◆ **EXERCISE REQUIREMENTS**:
Of the records below, reproduce only the span that opens with the line containing "pf_fee : Z;" and closes with the last line.

Data records
◆ ◆ ◆ ◆ ◆ ◆ ◆
(* ===== verification/ComputeBudget.v ===== *)
(** * Compute budgets and transaction fees

    Models program-runtime/src/compute_budget.rs and prioritization_fee.rs,
    the instruction type of sdk/src/compute_budget.rs, the fee structure of
    sdk/src/fee.rs and [Bank::calculate_fee].  The borsh decoder of the
    instruction data is the class [BudgetCodec]. *)

From S2P Require Import Prelude Keys Message Errors Float64.
From Stdlib Require Import SpecFloat.

Definition DEFAULT_INSTRUCTION_COMPUTE_UNIT_LIMIT : Z := 200000.
Definition MAX_COMPUTE_UNIT_LIMIT : Z := 1400000.
Definition MAX_HEAP_FRAME_BYTES : Z := 256 * 1024.
Definition MIN_HEAP_FRAME_BYTES : Z := 32 * 1024.
Definition MICRO_LAMPORTS_PER_LAMPORT : Z := 1000000.

Inductive ComputeBudgetInstruction :=
| RequestUnitsDeprecated (units additional_fee : Z)
| RequestHeapFrame (bytes : Z)
| SetComputeUnitLimit (units : Z)
| SetComputeUnitPrice (micro_lamports : Z).

(** [try_from_slice_unchecked]. *)
Class BudgetCodec := { decode_budget_instruction : list Z -> option ComputeBudgetInstruction }.

(** ** Prioritization fees *)

Inductive PrioritizationFeeType := ComputeUnitPrice (price : Z) | Deprecated (fee : Z).

Record PrioritizationFeeDetails := { pf_fee : Z; pf_priority : Z }.

Definition fee_details_default : PrioritizationFeeDetails := {| pf_fee := 0; pf_priority := 0 |}.

(** [u64::try_from(x).unwrap_or(u64::MAX)] for a [u128]. *)
Definition u128_to_u64 (x : Z) : Z := Z.min x U64_MAX.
◆ ◆ ◆ ◆ ◆ ◆ ◆
◆ **SOLUTION TO THIS PROBLEM**:
Record PrioritizationFeeDetails := { pf_fee : Z; pf_priority : Z }.

Definition fee_details_default : PrioritizationFeeDetails := {| pf_fee := 0; pf_priority := 0 |}.

(** [u64::try_from(x).unwrap_or(u64::MAX)] for a [u128]. *)
Definition u128_to_u64 (x : Z) : Z := Z.min x U64_MAX.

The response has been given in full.